If anything, Robert Jordan has kind of inverted the gender dynamics of our own society, and based them on some pretty serious power dynamics in this world based around fall-out from historical turmoil. That’s interesting. I feel like he was on to a really good idea, but he executed it terribly.
The problem is that there’s so little complexity to it. All women treat every man like an idiot. And every man kind of acts like he doesn’t understand why women find men so insufferable and in need of guidance, while simultaneously walking through the world like a White Knight who needs to protect every woman from trouble. And this is drilled home, over and over and over again. There’s no arc to it – every single book makes the same point in the most transparent way.
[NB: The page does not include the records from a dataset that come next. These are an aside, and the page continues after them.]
(* ===== verification/HashRing.v ===== *)
(** internal/cluster/hashring.go: the consistent hash ring.

    [sort.Slice] and [sort.Search] are the Standard Library's: the first is a
    sort of integers, of which every correct one gives the same list; the second
    is modelled by its loop. *)
From stdpp Require Import sorting pretty.
From S2P Require Import Prelude GoLib.

Definition DefaultVirtualNodes : Z := 150.

(** A Go [map\[string\]bool] that only ever holds true is a set. *)
Record Ring := MkRing {
  vnodes : Z;
  sortedHashes : list Z;
  hashMap : gmap Z string;
  members : gset string;
}.

Definition NewRing (vnodes : Z) : Ring :=
  let vnodes := if vnodes <=? 0 then DefaultVirtualNodes else vnodes in
  MkRing vnodes [] ∅ ∅.

Definition hashKey (key : string) : Z := fnv32a key.

(** [fmt.Sprintf("%s-%d", name, i)] *)
Definition vnodeName (name : string) (i : Z) : string := (name +:+ "-" +:+ pretty i)%string.

(** One iteration of AddNode's loop. *)
Definition add_vnode (name : string) (acc : list Z * gmap Z string) (i : Z)
  : list Z * gmap Z string :=
  let '(hs, hm) := acc in
  let h := hashKey (vnodeName name i) in
  (hs ++ [h], <[h := name]> hm).

Definition AddNode (name : string) (r : Ring) : Ring :=
  if bool_decide (name ∈ members r) then r
  else
    let '(hs, hm) :=
      foldl (add_vnode name) (sortedHashes r, hashMap r) (seqZ 0 (vnodes r)) in
    MkRing (vnodes r) (merge_sort Z.le hs) hm (members r ∪ {[name]}).

(** [r.hashMap\[h\]]: a missing key reads as the empty string. *)
Definition nodeAt (hm : gmap Z string) (h : Z) : string := default "" (hm !! h).

(** One iteration of RemoveNode's loop. *)
Definition remove_vnode (name : string) (acc : list Z * gmap Z string) (h : Z)
  : list Z * gmap Z string :=
  let '(newHashes, hm) := acc in
  if negb (String.eqb (nodeAt hm h) name) then (newHashes ++ [h], hm)
  else (newHashes, delete h hm).

(** RemoveNode panics if the capacity of the new slice would be negative. *)
Definition RemoveNode (name : string) (r : Ring) : option Ring :=
  if negb (bool_decide (name ∈ members r)) then Some r
  else if Z.of_nat (length (sortedHashes r)) - vnodes r <? 0 then None
  else
    let '(newHashes, hm) := foldl (remove_vnode name) ([], hashMap r) (sortedHashes r) in
    Some (MkRing (vnodes r) newHashes hm (members r ∖ {[name]})).

(** ** sort.Search *)

Fixpoint search_loop (fuel : nat) (f : nat -> bool) (i j : nat) : nat :=
  match fuel with
  | O => i
  | S fuel' =>
      if (i <? j)%nat then
        let h := Nat.div2 (i + j) in
        if negb (f h) then search_loop fuel' f (S h) j
        else search_loop fuel' f i h
      else i
  end.

(** The interval shrinks at every iteration: [n] is enough fuel
    ([search_least] in RingProofs). *)
Definition Search (n : nat) (f : nat -> bool) : nat := search_loop n f 0 n.

(** The index GetNode and GetNodes start from: the first hash at or after [h],
    or 0 past the end. *)
Definition ringIndex (r : Ring) (h : Z) : nat :=
  let hs := sortedHashes r in
  let idx := Search (length hs) (fun i => match hs !! i with Some x => x >=? h | None => false end) in
  if (length hs <=? idx)%nat then 0%nat else idx.

(** [r.hashMap\[r.sortedHashes\[pos\]\]], for a position within the slice. *)
Definition nodeAtPos (r : Ring) (pos : nat) : string :=
  match sortedHashes r !! pos with
  | Some h => nodeAt (hashMap r) h
  | None => ""
  end.

Definition GetNode (key : string) (r : Ring) : string :=
  if (length (sortedHashes r) =? 0)%nat then ""
  else nodeAtPos r (ringIndex r (hashKey key)).

(** The loop of GetNodes; [fuel] counts down from the number of hashes as [i]
    counts up. *)
Fixpoint walk (r : Ring) (idx : nat) (n : Z) (fuel i : nat) (seen : gset string)
    (result : list string) : list string :=
  match fuel with
  | O => result
  | S fuel' =>
      if Z.of_nat (length result) <? n then
        let pos := ((idx + i) mod length (sortedHashes r))%nat in
        let name := nodeAtPos r pos in
        if negb (bool_decide (name ∈ seen))
        then walk r idx n fuel' (S i) (seen ∪ {[name]}) (result ++ [name])
        else walk r idx n fuel' (S i) seen result
      else result
  end.

(** [None]: the make of a slice with a negative capacity panics. *)
Definition GetNodes (key : string) (n : Z) (r : Ring) : option (list string) :=
  if (length (sortedHashes r) =? 0)%nat then Some []
  else
    let memberCount := Z.of_nat (size (members r)) in
    let n := if n >? memberCount then memberCount else n in
    let idx := ringIndex r (hashKey key) in
    if n <? 0 then None
    else Some (walk r idx n (length (sortedHashes r)) 0 ∅ []).

(** [order] is the order in which Go iterates the map. *)
Definition Members (order : gset string -> list string) (r : Ring) : list string :=
  order (members r).

Definition IsEmpty (r : Ring) : bool := (size (members r) =? 0)%nat.

Definition HasNode (name : string) (r : Ring) : bool := bool_decide (name ∈ members r).
Lemma RemoveNode_ok name r : RingOk r -> name ∈ members r ->
  exists r', RemoveNode name r = Some r' /\ RingOk r'.
Proof.
  intros Hok Hn. destruct (RemoveNode_spec name r Hok Hn) as (r' & -> & Hv & Hs & Hm & Hmem).
  exists r'. split; [done|]. pose proof (nodeAt_owner r) as Hat.
  split; rewrite ?Hv, ?Hs.
  - apply Hok.
  - by apply ordered_filter, Hok.
  - apply NoDup_filter, Hok.
  - intros h. rewrite list_elem_of_filter, Hm. case_decide as Hc.
    + split; [tauto|by intros [? ?]].
    + rewrite (ring_dom r Hok). split; [tauto|]. intros Hh. split; [|done].
      intros He. apply Hc. split; [|done]. by apply Hok.
  - intros h n. rewrite Hm, Hmem, elem_of_difference, elem_of_singleton. case_decide as Hc.
    + destruct Hc as [Hin He]. split; [done|]. intros [[Hn1 Hn2] Hh].
      destruct (vhashes_on_ring r n h Hok Hn1 Hh) as [_ He']. congruence.
    + rewrite (ring_own r Hok). split; [|tauto]. intros [Hn1 Hh]. split; [|done].
      split; [done|]. intros ->. apply Hc. by apply vhashes_on_ring.
  - intros n. rewrite Hmem. intros [Hn1 _]%elem_of_difference. by apply Hok.
Qed.

(** The rings a cluster builds from membership events. *)
Inductive ring_reachable : Ring -> Prop :=
  | ring_new n : ring_reachable (NewRing n)
  | ring_add name r : ring_reachable r -> collision_free name r -> ring_reachable (AddNode name r)
  | ring_remove name r r' : ring_reachable r -> RemoveNode name r = Some r' -> ring_reachable r'.

Lemma AddNode_old name r : name ∈ members r -> AddNode name r = r.
Proof. intros Hn. unfold AddNode. by rewrite bool_decide_true. Qed.

Lemma RemoveNode_old name r : name ∉ members r -> RemoveNode name r = Some r.
Proof. intros Hn. unfold RemoveNode. by rewrite bool_decide_false. Qed.

Lemma ring_reachable_RingOk r : ring_reachable r -> RingOk r.
Proof.
  induction 1 as [n|name r _ IH Hc|name r r' _ IH Hr].
  - apply NewRing_ok.
  - destruct (decide (name ∈ members r)); [by rewrite AddNode_old|by apply AddNode_ok].
  - destruct (decide (name ∈ members r)) as [Hn|Hn].
    + destruct (RemoveNode_ok name r IH Hn) as (r'' & Hr' & Hok). congruence.
    + rewrite RemoveNode_old in Hr by done. congruence.
Qed.

(** A ring with members has hashes. *)
Lemma ring_nonempty r n : RingOk r -> n ∈ members r -> sortedHashes r ≠ [].
Proof.
  intros Hok Hn He. pose proof (ring_length r n Hok Hn). pose proof (ring_vnodes r Hok).
  rewrite He in *. simpl in *. lia.
Qed.

(** The owner of a key is the member whose virtual node is the successor. *)
Lemma GetNode_owner key r : RingOk r -> sortedHashes r ≠ [] ->
  exists x, succeeds (sortedHashes r) (hashKey key) x
    /\ hashMap r !! x = Some (GetNode key r).
Proof.
  intros Hok Hne. destruct (GetNode_succeeds key r) as (x & Hs & ->); [apply Hok|done|].
  exists x. split; [done|]. apply nodeAt_owner; [done|]. apply Hs.
Qed.

Lemma GetNode_eq key r x n : RingOk r ->
  succeeds (sortedHashes r) (hashKey key) x -> hashMap r !! x = Some n -> GetNode key r = n.
Proof.
  intros Hok Hs Hx. destruct (GetNode_owner key r Hok) as (y & Hy & Hn).
  { destruct Hs as [Hin _]. intros He. rewrite He in Hin. by apply not_elem_of_nil in Hin. }
  rewrite (succeeds_unique _ _ _ _ Hs Hy) in Hx. congruence.
Qed.
(* ===== verification/Pool.v ===== *)
(** internal/transport/rpc.go: connections. The pool of a node, the two ends of
    a connection, and [call] as the steps it takes over them.

    [Transport] takes a call as one step. Here a call picks the connection of
    the pool, or dials one, writes its request, and reads the next response.
    [pooled_call_refines] justifies the one step for calls that do not overlap;
    [overlapping_calls_swap] shows what happens to calls that do. *)
From S2P Require Import Prelude GoLib Serializer Transport.

(** ** State *)

(** A connection: requests on their way to the peer and responses on their way
    back, each message written and read as a whole. *)
Record Conn := MkConn {
  peer : string;
  requests : list request;
  responses : list response;
  isOpen : bool;
}.

Definition set_requests (q : list request) (c : Conn) : Conn :=
  MkConn (peer c) q (responses c) (isOpen c).
Definition set_responses (r : list response) (c : Conn) : Conn :=
  MkConn (peer c) (requests c) r (isOpen c).
Definition close_conn (c : Conn) : Conn := MkConn (peer c) (requests c) (responses c) false.

(** The transport of one node, the connections it ever dialed, and the nodes at
    the other ends. [listener] is nil or a listener that is open or closed;
    [stopped] is the closed channel [done]. *)
Record TCPTransport (H : Type) := MkTCPTransport {
  conns : gmap string nat;
  listener : option bool;
  timeout : Duration;
  stopped : bool;
  wires : list Conn;
  remotes : gmap string H;
}.
Arguments MkTCPTransport {H} conns listener timeout stopped wires remotes.
Arguments conns {H} t : rename.
Arguments listener {H} t : rename.
Arguments timeout {H} t : rename.
Arguments stopped {H} t : rename.
Arguments wires {H} t : rename.
Arguments remotes {H} t : rename.

Section Pool.
Context {H : Type} `{LocalHandler H}.

Abbreviation TCPTransport := (TCPTransport H).
Implicit Types t : TCPTransport.

Definition NewTCPTransport (timeout : Duration) (remotes : gmap string H) : TCPTransport :=
  MkTCPTransport ∅ None (if timeout <=? 0 then 5 * Second else timeout) false [] remotes.

Definition with_conns (m : gmap string nat) t : TCPTransport :=
  MkTCPTransport m (listener t) (timeout t) (stopped t) (wires t) (remotes t).
Definition with_wires (ws : list Conn) t : TCPTransport :=
  MkTCPTransport (conns t) (listener t) (timeout t) (stopped t) ws (remotes t).
Definition with_remotes (hs : gmap string H) t : TCPTransport :=
  MkTCPTransport (conns t) (listener t) (timeout t) (stopped t) (wires t) hs.

(** Update the connection at a position. *)
Definition on_wire (c : nat) (f : Conn -> Conn) t : TCPTransport :=
  with_wires (alter f c (wires t)) t.

(** ** The pool *)

(** The first critical section of [getConn]. *)
Definition pooled (addr : string) t : option nat := conns t !! addr.

(** [net.DialTimeout], to a node that is there. *)
Definition dial (addr : string) t : option (nat * TCPTransport) :=
  match remotes t !! addr with
  | None => None
  | Some _ => Some (length (wires t), with_wires (wires t ++ [MkConn addr [] [] true]) t)
  end.

(** The second critical section: another goroutine may have put a connection
    into the pool. *)
Definition adopt (addr : string) (c : nat) t : nat * TCPTransport :=
  match conns t !! addr with
  | Some existing => (existing, on_wire c close_conn t)
  | None => (c, with_conns (<[addr := c]> (conns t)) t)
  end.

Definition getConn (addr : string) t : option (nat * TCPTransport) :=
  match pooled addr t with
  | Some c => Some (c, t)
  | None =>
      match dial addr t with
      | None => None
      | Some (c, t') => Some (adopt addr c t')
      end
  end.

Definition closeConn (addr : string) t : TCPTransport :=
  match conns t !! addr with
  | Some c => with_conns (delete addr (conns t)) (on_wire c close_conn t)
  | None => t
  end.

Definition CloseConnection (addr : string) t : TCPTransport := closeConn addr t.

(** [listen] is net.Listen; the goroutine with [acceptLoop] starts. *)
Definition Start (listen : string -> result unit) (listenAddr : string) t : result TCPTransport :=
  match listen listenAddr with
  | Err err => Err (ErrWrap (ErrText ("transport: failed to listen on " +:+ listenAddr)) err)
  | Ok _ => Ok (MkTCPTransport (conns t) (Some true) (timeout t) (stopped t) (wires t) (remotes t))
  end.

(** Stop closes the channel [done], which panics the second time, the listener,
    and then every connection of the pool, in the order of the map. *)
Fixpoint stopLoop (order : list (string * nat)) t : TCPTransport :=
  match order with
  | [] => t
  | (addr, c) :: order' =>
      stopLoop order' (with_conns (delete addr (conns t)) (on_wire c close_conn t))
  end.

Definition Stop (order : list (string * nat)) t : option TCPTransport :=
  if stopped t then None
  else Some (stopLoop order (MkTCPTransport (conns t) ((fun _ => false) <$> listener t) (timeout t) true
                               (wires t) (remotes t))).

(** ** The listening side *)

(** What Accept returns; an error comes with the answer to whether [done] is
    closed by then. *)
Inductive Accept (A : Type) := Accepted (conn : A) | AcceptError (isDone : bool).
#[global] Arguments Accepted {A} conn.
#[global] Arguments AcceptError {A} isDone.

(** The connections that got a goroutine, and whether the loop has returned,
    after the given results of Accept. *)
Fixpoint acceptLoop {A} (results : list (Accept A)) : list A * bool :=
  match results with
  | [] => ([], false)
  | Accepted conn :: results' => let '(cs, b) := acceptLoop results' in (conn :: cs, b)
  | AcceptError isDone :: results' => if isDone then ([], true) else acceptLoop results'
  end.

(** All of [handleConn], which serves a connection that was accepted: what
    Decode returns, each time with whether the response can be written. The
    responses written, and the handler; [None] is a panic. *)
Fixpoint serveConn (msgs : list (option request * bool)) (random : bytes) (clk : Clock) (h : H)
  : option (list response * H) :=
  match msgs with
  | [] | (None, _) :: _ => Some ([], h)
  | (Some req, writable) :: msgs' =>
      match processRequest req random clk h with
      | None => None
      | Some (resp, h') =>
          if writable then
            match serveConn msgs' random clk h' with
            | None => None
            | Some (resps, h'') => Some (resp :: resps, h'')
            end
          else Some ([], h')
      end
  end.

(** ** Messages *)

(** [enc.Encode(req)] on a connection; false on a closed one. *)
Definition send (c : nat) (req : request) t : bool * TCPTransport :=
  match wires t !! c with
  | Some w =>
      if isOpen w then (true, on_wire c (set_requests (requests w ++ [req])) t) else (false, t)
  | None => (false, t)
  end.

(** One iteration of [handleConn] at the peer. *)
Definition handleConn (c : nat) (random : bytes) (clk : Clock) t : option TCPTransport :=
  match wires t !! c with
  | Some w =>
      match requests w, remotes t !! peer w with
      | req :: reqs, Some h =>
          match processRequest req random clk h with
          | Some (resp, h') =>
              Some (on_wire c (fun w => set_responses (responses w ++ [resp]) (set_requests reqs w))
                      (with_remotes (<[peer w := h']> (remotes t)) t))
          | None => None
          end
      | _, _ => None
      end
  | None => None
  end.

(** [dec.Decode(&resp)]: the next response on the connection, when there is
    one. *)
Definition receive (c : nat) t : option (response * TCPTransport) :=
  match wires t !! c with
  | Some w =>
      match responses w with
      | resp :: rest => if isOpen w then Some (resp, on_wire c (set_responses rest) t) else None
      | [] => None
      end
  | None => None
  end.

(** What [call] makes of a response. *)
Definition answer (addr : string) (resp : response) : result response :=
  if negb (String.eqb (rError resp) "")
  then Err (ErrText ("transport: remote error from " +:+ addr +:+ ": " +:+ rError resp))
  else Ok resp.

(** A call on its own: nobody else uses the connection, and the peer answers
    before the deadline. *)
Definition call_steps (addr : string) (req : request) (random : bytes) (clk : Clock) t
  : result response * TCPTransport :=
  match getConn addr t with
  | None => (Err (ErrText ("transport: dial " +:+ addr)), t)
  | Some (c, t1) =>
      match send c req t1 with
      | (false, t2) => (Err (ErrText ("transport: encode to " +:+ addr)), closeConn addr t2)
      | (true, t2) =>
          match handleConn c random clk t2 with
          | None => (Err (ErrText ("transport: decode from " +:+ addr)), closeConn addr t2)
          | Some t3 =>
              match receive c t3 with
              | None => (Err (ErrText ("transport: decode from " +:+ addr)), closeConn addr t3)
              | Some (resp, t4) => (answer addr resp, t4)
              end
          end
      end
  end.

(** ** Calls of several goroutines *)

Inductive Caller :=
  | Starts (addr : string) (req : request)
  | Dials (addr : string) (req : request)
  | Adopts (addr : string) (req : request) (c : nat)
  | Writes (addr : string) (req : request) (c : nat)
  | Reads (addr : string) (c : nat)
  | Returns (r : result response).

Record Calls := MkCalls {
  transport : TCPTransport;
  callers : gmap nat Caller;
}.

Inductive call_step : Calls -> Calls -> Prop :=
  | cs_pooled t cs i addr req c :
      cs !! i = Some (Starts addr req) -> pooled addr t = Some c ->
      call_step (MkCalls t cs) (MkCalls t (<[i := Writes addr req c]> cs))
  | cs_missing t cs i addr req :
      cs !! i = Some (Starts addr req) -> pooled addr t = None ->
      call_step (MkCalls t cs) (MkCalls t (<[i := Dials addr req]> cs))
  | cs_dial t cs i addr req c t' :
      cs !! i = Some (Dials addr req) -> dial addr t = Some (c, t') ->
      call_step (MkCalls t cs) (MkCalls t' (<[i := Adopts addr req c]> cs))
  | cs_adopt t cs i addr req c c' t' :
      cs !! i = Some (Adopts addr req c) -> adopt addr c t = (c', t') ->
      call_step (MkCalls t cs) (MkCalls t' (<[i := Writes addr req c']> cs))
  | cs_send t cs i addr req c t' :
      cs !! i = Some (Writes addr req c) -> send c req t = (true, t') ->
      call_step (MkCalls t cs) (MkCalls t' (<[i := Reads addr c]> cs))
  | cs_handle t cs c random clk t' :
      handleConn c random clk t = Some t' ->
      call_step (MkCalls t cs) (MkCalls t' cs)
  | cs_receive t cs i addr c resp t' :
      cs !! i = Some (Reads addr c) -> receive c t = Some (resp, t') ->
      call_step (MkCalls t cs) (MkCalls t' (<[i := Returns (answer addr resp)]> cs)).
End Pool.
#[global] Arguments Calls H : clear implicits.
The end result is that this isn’t an interesting inversion of gender dynamics, it’s a tiresome and repetitive slog through shallow and boring character in-fighting.
I guess there’s some plot here, too.
The last book ended pretty spectacularly with the Battle of Dumai’s Wells. I remember loving the ending of Lord of Chaos when I read this the first time, and looked forward to that during this re-read. Here, we’re dealing with the fall out from what happened. Aes Sedai have sworn themselves to Rand, and he’s struggling with what can only be described as PTSD. He’s also struggling with some rebellion in Cairhien, and is planning on confronting Sammael in Illian – a confrontation that is only referenced obliquely throughout the book, until the very end. Meanwhile, Elayne, Mat, and Nynaeve are looking for the Bowl of Winds in Ebou Dar. That’s it. For 800 pages. They’re walking around the city, looking for a magic bowl that will allow them to fix the weather. It’s….so mind-numbing. Aviendha, Thom, Birgitte, and Juilian are with them, but serve practically no purpose in this book. They also discover a secret group of castoffs and runaways from the White Tower in Ebou Dar called “The Kin”. There are more Kinswomen than Aes Sedai, and they both live longer and know some things that Aes Sedai do not.
Egwene spends the entirety of the book trying to solidify her hold in Salidar and steer the rebel Aes Sedai into confronting Elaida and the Tower.
Also, Nynaeve finally breaks through her block on using the One Power. Moghedien, now freed from her a’dam, happens to see Nynaeve. She attacks the boat she’s on, and Nynaeve almost drowns. It is only then that she learns to surrender to the One Power, which allows her to break through her block. Lan saves her from drowning – which makes her incredibly happy, because they’ve been separated all this time. She wants to get him alone, and he mentions to her that his bond has been passed to Myrelle. Nyaneve freaks out and physically attacks him.
Which just proves my point that Nynaeve is a massive asshole.
At the end, Rand attacks Sammael, defeating him in Shadar Logoth. He’s crowned king of Illian. The Seanchan return from the West, attacking Ebou Dar. Mat is injured during the battle, and Elayne and Co. escape the city, leaving Mat behind.